WORK TASK:
The lines to copy are those in the listing below that contain the word "length".

DATA PROVIDED:
▼
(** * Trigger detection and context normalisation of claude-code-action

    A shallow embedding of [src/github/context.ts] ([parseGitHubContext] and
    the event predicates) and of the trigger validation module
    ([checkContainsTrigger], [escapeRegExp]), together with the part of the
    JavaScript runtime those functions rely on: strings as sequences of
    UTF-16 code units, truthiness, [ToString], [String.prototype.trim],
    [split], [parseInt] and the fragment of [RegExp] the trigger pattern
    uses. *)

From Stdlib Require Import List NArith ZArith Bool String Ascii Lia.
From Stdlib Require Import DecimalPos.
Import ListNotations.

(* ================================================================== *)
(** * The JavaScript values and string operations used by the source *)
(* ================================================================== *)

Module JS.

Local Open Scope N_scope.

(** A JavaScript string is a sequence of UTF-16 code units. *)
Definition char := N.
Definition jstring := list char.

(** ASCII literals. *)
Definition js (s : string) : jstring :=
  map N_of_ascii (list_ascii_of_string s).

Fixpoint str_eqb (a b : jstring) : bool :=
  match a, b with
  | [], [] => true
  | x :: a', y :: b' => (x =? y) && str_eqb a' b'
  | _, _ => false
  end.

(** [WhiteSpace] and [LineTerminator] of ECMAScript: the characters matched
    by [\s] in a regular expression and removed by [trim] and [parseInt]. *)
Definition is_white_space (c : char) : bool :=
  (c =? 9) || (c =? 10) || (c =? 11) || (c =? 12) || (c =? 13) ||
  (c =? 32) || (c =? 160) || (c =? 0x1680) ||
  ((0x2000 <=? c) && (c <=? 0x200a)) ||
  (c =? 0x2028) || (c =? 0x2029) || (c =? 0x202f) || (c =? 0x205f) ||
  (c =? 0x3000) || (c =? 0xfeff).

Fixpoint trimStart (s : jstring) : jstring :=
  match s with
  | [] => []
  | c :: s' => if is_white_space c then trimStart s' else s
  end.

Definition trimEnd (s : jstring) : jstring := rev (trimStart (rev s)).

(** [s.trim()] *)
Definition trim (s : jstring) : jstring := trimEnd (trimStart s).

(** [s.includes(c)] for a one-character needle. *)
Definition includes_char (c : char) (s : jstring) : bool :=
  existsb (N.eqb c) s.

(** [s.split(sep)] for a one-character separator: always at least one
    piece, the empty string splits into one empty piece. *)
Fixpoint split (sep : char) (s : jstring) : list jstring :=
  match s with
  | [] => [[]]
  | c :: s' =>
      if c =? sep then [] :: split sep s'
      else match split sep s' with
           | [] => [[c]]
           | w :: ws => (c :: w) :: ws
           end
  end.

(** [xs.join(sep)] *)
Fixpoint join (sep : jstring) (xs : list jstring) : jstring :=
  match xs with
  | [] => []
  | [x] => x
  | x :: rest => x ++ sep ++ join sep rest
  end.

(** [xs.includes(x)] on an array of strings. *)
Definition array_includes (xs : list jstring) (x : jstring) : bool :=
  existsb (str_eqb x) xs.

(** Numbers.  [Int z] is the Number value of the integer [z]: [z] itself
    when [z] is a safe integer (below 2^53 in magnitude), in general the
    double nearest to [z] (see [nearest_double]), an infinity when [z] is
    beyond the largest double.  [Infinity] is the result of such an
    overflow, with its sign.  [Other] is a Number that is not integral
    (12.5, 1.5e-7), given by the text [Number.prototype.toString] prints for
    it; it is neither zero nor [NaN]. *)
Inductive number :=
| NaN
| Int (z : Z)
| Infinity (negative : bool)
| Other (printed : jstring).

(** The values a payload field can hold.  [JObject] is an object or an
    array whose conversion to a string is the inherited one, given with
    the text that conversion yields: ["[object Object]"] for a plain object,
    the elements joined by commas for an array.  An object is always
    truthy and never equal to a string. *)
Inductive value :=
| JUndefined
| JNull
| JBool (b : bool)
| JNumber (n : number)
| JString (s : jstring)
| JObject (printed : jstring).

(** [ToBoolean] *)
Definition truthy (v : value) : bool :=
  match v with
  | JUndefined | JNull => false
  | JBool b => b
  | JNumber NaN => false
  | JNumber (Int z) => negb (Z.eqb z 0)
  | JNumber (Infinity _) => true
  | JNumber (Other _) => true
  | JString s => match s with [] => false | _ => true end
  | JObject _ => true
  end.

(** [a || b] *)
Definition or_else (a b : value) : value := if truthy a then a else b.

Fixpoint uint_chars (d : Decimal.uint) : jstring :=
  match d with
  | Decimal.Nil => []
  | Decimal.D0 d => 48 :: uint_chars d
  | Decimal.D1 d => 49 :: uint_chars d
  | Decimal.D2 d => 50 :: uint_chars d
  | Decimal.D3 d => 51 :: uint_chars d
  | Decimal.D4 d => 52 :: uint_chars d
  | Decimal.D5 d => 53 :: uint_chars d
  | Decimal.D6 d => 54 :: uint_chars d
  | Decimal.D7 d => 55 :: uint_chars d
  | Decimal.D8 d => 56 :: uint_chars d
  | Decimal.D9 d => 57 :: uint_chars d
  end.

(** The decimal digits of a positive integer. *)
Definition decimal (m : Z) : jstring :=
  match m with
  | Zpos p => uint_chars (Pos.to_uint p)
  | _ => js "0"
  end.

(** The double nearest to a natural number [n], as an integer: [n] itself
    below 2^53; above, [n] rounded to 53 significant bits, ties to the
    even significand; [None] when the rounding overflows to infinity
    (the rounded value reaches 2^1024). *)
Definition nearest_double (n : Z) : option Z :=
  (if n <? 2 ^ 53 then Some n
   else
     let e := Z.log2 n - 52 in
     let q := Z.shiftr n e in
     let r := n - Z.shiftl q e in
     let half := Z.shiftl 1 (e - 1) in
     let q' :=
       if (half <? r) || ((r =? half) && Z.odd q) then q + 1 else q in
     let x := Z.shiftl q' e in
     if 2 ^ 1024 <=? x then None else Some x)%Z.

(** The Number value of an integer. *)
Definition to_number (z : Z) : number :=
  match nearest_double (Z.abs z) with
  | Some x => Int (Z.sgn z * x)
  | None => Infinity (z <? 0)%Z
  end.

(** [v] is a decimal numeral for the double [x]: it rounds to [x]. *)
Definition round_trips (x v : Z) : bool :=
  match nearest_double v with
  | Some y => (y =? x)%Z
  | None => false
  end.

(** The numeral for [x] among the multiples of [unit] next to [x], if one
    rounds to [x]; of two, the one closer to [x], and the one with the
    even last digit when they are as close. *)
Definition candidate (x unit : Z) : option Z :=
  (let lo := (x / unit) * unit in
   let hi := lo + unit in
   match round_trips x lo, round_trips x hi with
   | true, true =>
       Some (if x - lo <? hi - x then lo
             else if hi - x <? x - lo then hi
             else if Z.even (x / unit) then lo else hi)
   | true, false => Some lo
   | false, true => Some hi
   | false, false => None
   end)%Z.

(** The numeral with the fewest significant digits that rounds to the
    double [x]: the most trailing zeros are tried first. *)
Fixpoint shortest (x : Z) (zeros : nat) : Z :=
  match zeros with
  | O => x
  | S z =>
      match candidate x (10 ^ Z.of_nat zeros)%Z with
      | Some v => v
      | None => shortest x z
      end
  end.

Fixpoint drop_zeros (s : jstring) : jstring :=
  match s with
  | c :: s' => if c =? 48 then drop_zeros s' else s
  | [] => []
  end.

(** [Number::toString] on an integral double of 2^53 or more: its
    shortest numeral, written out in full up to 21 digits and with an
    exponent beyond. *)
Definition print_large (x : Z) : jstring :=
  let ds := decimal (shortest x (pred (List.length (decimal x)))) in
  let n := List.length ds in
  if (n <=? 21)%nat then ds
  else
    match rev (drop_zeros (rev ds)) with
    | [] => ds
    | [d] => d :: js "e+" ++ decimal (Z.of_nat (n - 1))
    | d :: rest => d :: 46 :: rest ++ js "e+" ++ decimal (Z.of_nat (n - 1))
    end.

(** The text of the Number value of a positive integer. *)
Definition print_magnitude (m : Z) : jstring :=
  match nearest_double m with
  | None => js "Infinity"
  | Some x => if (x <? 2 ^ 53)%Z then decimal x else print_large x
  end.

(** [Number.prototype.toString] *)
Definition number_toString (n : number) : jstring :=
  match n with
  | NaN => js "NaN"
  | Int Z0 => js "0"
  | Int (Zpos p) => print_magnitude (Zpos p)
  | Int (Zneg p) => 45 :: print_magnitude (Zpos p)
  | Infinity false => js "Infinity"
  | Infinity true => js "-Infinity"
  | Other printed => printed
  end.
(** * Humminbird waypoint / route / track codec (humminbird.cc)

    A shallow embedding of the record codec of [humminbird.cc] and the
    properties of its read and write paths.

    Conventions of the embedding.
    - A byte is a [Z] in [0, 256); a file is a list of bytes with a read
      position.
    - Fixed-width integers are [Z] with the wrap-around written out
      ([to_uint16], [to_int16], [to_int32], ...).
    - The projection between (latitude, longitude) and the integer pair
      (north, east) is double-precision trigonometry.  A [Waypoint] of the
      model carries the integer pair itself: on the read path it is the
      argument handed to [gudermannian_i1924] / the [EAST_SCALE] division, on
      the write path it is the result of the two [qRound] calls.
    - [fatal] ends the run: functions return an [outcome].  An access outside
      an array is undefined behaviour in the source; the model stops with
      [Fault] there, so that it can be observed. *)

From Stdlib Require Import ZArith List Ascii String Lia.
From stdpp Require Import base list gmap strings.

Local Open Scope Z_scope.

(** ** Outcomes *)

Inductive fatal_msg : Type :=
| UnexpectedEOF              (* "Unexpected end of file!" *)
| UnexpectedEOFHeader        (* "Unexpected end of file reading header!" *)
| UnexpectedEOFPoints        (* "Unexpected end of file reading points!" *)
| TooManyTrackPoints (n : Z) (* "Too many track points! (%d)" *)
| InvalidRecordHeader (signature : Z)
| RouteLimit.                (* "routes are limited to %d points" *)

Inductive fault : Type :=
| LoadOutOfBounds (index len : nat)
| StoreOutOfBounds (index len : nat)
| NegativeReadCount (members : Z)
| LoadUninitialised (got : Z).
▲
TASK RESULT:
  let ds := decimal (shortest x (pred (List.length (decimal x)))) in
  let n := List.length ds in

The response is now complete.